Firefox's YSlow is telling me that the gzipped files still do no have expires headers. Is there something wrong with the above code?

Thanks in advance!

jdMorgan

1:26 pm on May 11, 2010 (gmt 0)

WebmasterWorld Senior Member 10+ Year Member



What is the MIME-type for the compressed files? Is it listed in your Expires settings above?

I suggest that you set you "media files" to expire in two weeks, things like JS and CSS at eight to 24 hours, and everything else that may need to change quickly to less than that.

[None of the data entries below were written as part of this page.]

Section StoreClaim.
Import Store.
Context {Img : Type}.
Variable img_shape : Img -> nat * nat.
Variable GaussianBlur : Img -> Q -> result Img.
Variable resize : Img -> Z * Z -> interpolation -> result Img.

(** The copy on entry allocates one array with the contents of the input. *)
Lemma np_copy_run (h : store Img) src v :
  objects h !! src = Some v ->
  np_copy src h
  = (Ok (length (objects h)),
     {| objects := objects h ++ [v];
        trace := trace h ++ [Copied src (length (objects h))] |}).
Proof.
  intros Hv. unfold np_copy, primitive, bind, read, lift, alloc, log, ret.
  now rewrite Hv.
Qed.

(** C10. Whatever the configuration, and whether the builder returns or
    raises: the input array holds what it held, as does every array that
    existed before the call; the first thing the call does is copy the
    input; every blur and resize reads that copy or an array a previous
    blur or resize of the call allocated, never the input; and no image of
    the returned pyramid is the input array. *)
Theorem build_leaves_input_unchanged
    (h0 : store Img) image v num_octaves num_scales sigma0 f :
  objects h0 !! image = Some v ->
  let copy := length (objects h0) in
  let run := Store.build_scale_space_pyramid img_shape GaussianBlur resize
               image num_octaves num_scales sigma0 f h0 in
  objects (snd run) !! image = Some v /\
  (forall l w, objects h0 !! l = Some w -> objects (snd run) !! l = Some w) /\
  objects (snd run) !! copy = Some v /\
  (exists rest,
      trace (snd run) = trace h0 ++ Copied image copy :: rest /\
      Forall (fun e => event_src e <> image) rest /\
      reads_descendants copy rest) /\
  (forall refs, fst run = Ok refs -> Forall (Forall (fun l => l <> image)) refs).
Proof.
  intros Hv copy run.
  pose proof (lookup_lt_Some _ _ _ Hv) as Himage. fold copy in Himage.
  set (objs1 := objects h0 ++ [v]).
  set (tr1 := trace h0 ++ [Copied image copy]).
  assert (Hrun :
            post (fun refs h => Forall (Forall (fun l => (copy <= l)%nat)) refs /\
                                exists cur, call_inv objs1 tr1 copy cur h)
                 (fun h => exists cur, call_inv objs1 tr1 copy cur h)
                 (fst run) (snd run)).
  { subst run. unfold Store.build_scale_space_pyramid, bind.
    rewrite (np_copy_run _ _ _ Hv). cbn beta iota.
    pose (h1 := {| objects := objs1; trace := tr1 |}).
    pose (st1 := {| current_image := copy; sigma := sigma0; pyramid := [] |}).
    assert (H1 : call_inv objs1 tr1 copy (current_image st1) h1).
    { split; [|split]; cbn [objects trace current_image st1 h1].
      - exists []. now rewrite app_nil_r.
      - exists []. rewrite app_nil_r. split; [reflexivity|].
        split; [constructor|]. split; [apply reads_descendants_nil|now left].
      - unfold objs1. rewrite length_app. simpl. fold copy. lia. }
    pose proof (for_each_st_invariant _ _ (py_range 0 num_octaves) _
                  (octave_body_spec_st img_shape GaussianBlur resize objs1 tr1 copy
                     num_scales f)
                  st1 h1 (conj (Forall_nil_2 _) H1)) as H.
    unfold st1, h1, objs1, tr1, copy in *.
    destruct (for_each_st _ _ _ _) as [[st|e] h']; cbn [fst snd post ret] in *;
      [|exact H].
    destruct H as [Hpyr Hinv]. split; [exact Hpyr|eauto]. }
  assert (Hinv : exists cur, call_inv objs1 tr1 copy cur (snd run))
    by (destruct (fst run); cbn [post] in Hrun; [apply Hrun|exact Hrun]).
  destruct Hinv as (cur & (new & Hobj) & (rest & Htr & Hfrom & Hdesc & _) & _).
  assert (Hkeep : forall l w, objects h0 !! l = Some w ->
                              objects (snd run) !! l = Some w).
  { intros l w Hl. rewrite Hobj. unfold objs1.
    apply lookup_app_l_Some. now apply lookup_app_l_Some. }
  split; [now apply Hkeep|]. split; [exact Hkeep|]. split; [|split].
  - rewrite Hobj. apply lookup_app_l_Some. unfold objs1.
    rewrite lookup_app_r by (fold copy; lia). fold copy.
    now rewrite Nat.sub_diag.
  - exists rest. split; [rewrite Htr; unfold tr1; now rewrite <- app_assoc|].
    split; [|exact Hdesc].
    eapply Forall_impl; [exact Hfrom|]. cbn beta. intros e He. lia.
  - intros refs Hrefs. rewrite Hrefs in Hrun. cbn [post] in Hrun.
    destruct Hrun as [Hfresh _].
    eapply Forall_impl; [exact Hfresh|]. cbn beta. intros octave Hoct.
    eapply Forall_impl; [exact Hoct|]. cbn beta. intros l Hl. lia.
Qed.
End StoreClaim.

Lemma build_leaves_input_unchanged_witness :
  let h0 := {| Store.objects := [Source 1 1; Source 9 9]; Store.trace := [] |} in
  let copy := length (Store.objects h0) in
  let run := Store.build_scale_space_pyramid sym_shape sym_GaussianBlur sym_resize
               1%nat 2 2 1 2 h0 in
  Store.objects (snd run) !! 1%nat = Some (Source 9 9) /\
  (forall l w, Store.objects h0 !! l = Some w -> Store.objects (snd run) !! l = Some w) /\
  Store.objects (snd run) !! copy = Some (Source 9 9) /\
  (exists rest,
      Store.trace (snd run) = Store.trace h0 ++ Store.Copied 1%nat copy :: rest /\
      Forall (fun e => Store.event_src e <> 1%nat) rest /\
      Store.reads_descendants copy rest) /\
  (forall refs, fst run = Ok refs -> Forall (Forall (fun l => l <> 1%nat)) refs).
Proof.
  intros h0.
  apply (build_leaves_input_unchanged sym_shape sym_GaussianBlur sym_resize h0 1%nat (Source 9 9)
           2 2 1 2).
  reflexivity.
Defined.

(** ** The store model computes the pyramid of the value model *)

Section Refinement.
Context {Img : Type}.
Variable img_shape : Img -> nat * nat.
Variable GaussianBlur : Img -> Q -> result Img.
Variable resize : Img -> Z * Z -> interpolation -> result Img.

(** A primitive call whose computation returns allocates the result. *)
Lemma primitive_run (h : Store.store Img) compute call src v w :
  Store.objects h !! src = Some v ->
  compute v = Ok w ->
  Store.primitive compute call src h
  = (Ok (length (Store.objects h)),
     {| Store.objects := Store.objects h ++ [w];
        Store.trace := Store.trace h ++ [call (length (Store.objects h))] |}).
Proof.
  intros Hv Hw.
  unfold Store.primitive, Store.bind, Store.read, Store.lift, Store.alloc,
    Store.log, Store.ret.
  now rewrite Hv, Hw.
Qed.

(** A primitive call whose computation raises leaves the store as it is. *)
Lemma primitive_raise (h : Store.store Img) compute call src v e :
  Store.objects h !! src = Some v ->
  compute v = Raise e ->
  Store.primitive compute call src h = (Raise e, h).
Proof.
  intros Hv He.
  unfold Store.primitive, Store.bind, Store.read, Store.lift.
  now rewrite Hv, He.
Qed.

Lemma bind_run {A B : Type} (m : Store.M A) (f : A -> Store.M B)
    (h : Store.store Img) :
  Store.bind m f h
  = match m h with
    | (Ok a, h') => f a h'
    | (Raise e, h') => (Raise e, h')
    end.
Proof. reflexivity. Qed.

(** One iteration of the scale loop whose blur returns. *)
Lemma scale_step_run (h : Store.store Img) cur v octave_r s x l b :
  holds h cur v ->
  GaussianBlur v s = Ok b ->
  Store.for_each_st (x :: l) (Store.scale_body GaussianBlur cur) (octave_r, s) h
  = Store.for_each_st l (Store.scale_body GaussianBlur cur)
      (octave_r ++ [length (Store.objects h)], (s * 2)%Q)
      {| Store.objects := Store.objects h ++ [b];
         Store.trace := Store.trace h
                        ++ [Store.Blurred cur s (length (Store.objects h))] |}.
Proof.
  intros Hcur Hb. cbn [Store.for_each_st]. rewrite bind_run.
  change (Store.scale_body GaussianBlur cur x (octave_r, s))
    with (Store.bind (Store.cv_GaussianBlur GaussianBlur cur s)
            (fun blurred_image =>
               Store.ret (octave_r ++ [blurred_image], (s * 2)%Q))).
  rewrite bind_run. unfold Store.cv_GaussianBlur.
  now rewrite (primitive_run _ _ _ _ _ _ Hcur Hb).
Qed.

(** One iteration of the scale loop whose blur raises. *)
Lemma scale_step_raise (h : Store.store Img) cur v octave_r s x l e :
  holds h cur v ->
  GaussianBlur v s = Raise e ->
  Store.for_each_st (x :: l) (Store.scale_body GaussianBlur cur) (octave_r, s) h
  = (Raise e, h).
Proof.
  intros Hcur Hb. cbn [Store.for_each_st]. rewrite bind_run.
  change (Store.scale_body GaussianBlur cur x (octave_r, s))
    with (Store.bind (Store.cv_GaussianBlur GaussianBlur cur s)
            (fun blurred_image =>
               Store.ret (octave_r ++ [blurred_image], (s * 2)%Q))).
  rewrite bind_run. unfold Store.cv_GaussianBlur.
  now rewrite (primitive_raise _ _ _ _ _ _ Hcur Hb).
Qed.

(** An octave iteration on the store, once its scale loop has returned. *)
Lemma store_octave_body_run (h h1 : Store.store Img) st v num_scales f k r :
  Store.for_each_st (py_range 0 num_scales)
    (Store.scale_body GaussianBlur (Store.current_image st))
    ([], Store.sigma st) h = (Ok r, h1) ->
  holds h1 (Store.current_image st) v ->
  Store.octave_body img_shape GaussianBlur resize num_scales f k st h
  = if f =? 0 then (Raise ZeroDivisionError, h1)
    else
      match resize v (Z.quot (Z.of_nat (snd (img_shape v))) f,
                      Z.quot (Z.of_nat (fst (img_shape v))) f) INTER_NEAREST with
      | Ok w =>
          (Ok {| Store.current_image := length (Store.objects h1);
                 Store.sigma := sigma_literal;
                 Store.pyramid := Store.pyramid st ++ [fst r] |},
           {| Store.objects := Store.objects h1 ++ [w];
              Store.trace :=
                Store.trace h1
                ++ [Store.Resized (Store.current_image st)
                      (Z.quot (Z.of_nat (snd (img_shape v))) f,
                       Z.quot (Z.of_nat (fst (img_shape v))) f)
                      INTER_NEAREST (length (Store.objects h1))] |})
      | Raise e => (Raise e, h1)
      end.
Proof.
  intros Hrun Hcur1.
  assert (Hshape : Store.get_shape img_shape (Store.current_image st) h1
                   = (Ok (img_shape v), h1)).
  { unfold Store.get_shape, Store.bind, Store.read, Store.ret.
    unfold holds in Hcur1. now rewrite Hcur1. }
  unfold Store.octave_body. rewrite bind_run, Hrun.
  rewrite bind_run, Hshape. rewrite bind_run. unfold Store.lift at 1, int_div.
  destruct (f =? 0) eqn:Ef; [reflexivity|].
  rewrite bind_run, Hshape. rewrite bind_run. unfold Store.lift at 1.
  rewrite bind_run. unfold Store.cv_resize.
  destruct (resize v _ INTER_NEAREST) as [w|e] eqn:Hres.
  - now rewrite (primitive_run _ _ _ _ _ _ Hcur1 Hres).
  - now rewrite (primitive_raise _ _ _ _ _ _ Hcur1 Hres).
Qed.

(** An octave iteration on the store whose scale loop raises. *)
Lemma store_octave_body_raise (h h1 : Store.store Img) st num_scales f k e :
  Store.for_each_st (py_range 0 num_scales)
    (Store.scale_body GaussianBlur (Store.current_image st))
    ([], Store.sigma st) h = (Raise e, h1) ->
  Store.octave_body img_shape GaussianBlur resize num_scales f k st h
  = (Raise e, h1).
Proof. intros Hrun. unfold Store.octave_body. now rewrite bind_run, Hrun. Qed.

Lemma holds_extend (h h' : Store.store Img) new l v :
  Store.objects h' = Store.objects h ++ new -> holds h l v -> holds h' l v.
Proof. unfold holds. intros -> H. now apply lookup_app_l_Some. Qed.

Lemma represents_extend (h h' : Store.store Img) new st st' :
  Store.objects h' = Store.objects h ++ new ->
  represents h st st' -> represents h' st st'.
Proof.
  intros Hobj (Hcur & Hsig & Hpyr). split; [|split].
  - eapply holds_extend; eassumption.
  - exact Hsig.
  - eapply Forall2_impl; [exact Hpyr|]. intros refs imgs H.
    eapply Forall2_impl; [exact H|]. intros l w.
    eapply holds_extend; eassumption.
Qed.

The "access plus 1 second" settings might as well be set to zero. If these things really need to be updated on every load, then consider setting the Cache-Control header to "no-store" (using mod_headers directives wrapped in a <FilesMatch> container, for example). Alternatively, consider setting a longer Expires time, and forcing revalidation with

Header set Cache-Control: "no-cache, must-revalidate"

This would allow resources such as your pages to be cached for a much longer period of time, but force the browser to check with the server for updates using an "If-Modified-Since" request header. This will only work if your scripts are cache-aware and can return proper "304-Not Modified" responses for resources which have not been updated since the time in the If-Modified-Since header.

You should also consider enabling and using Etags.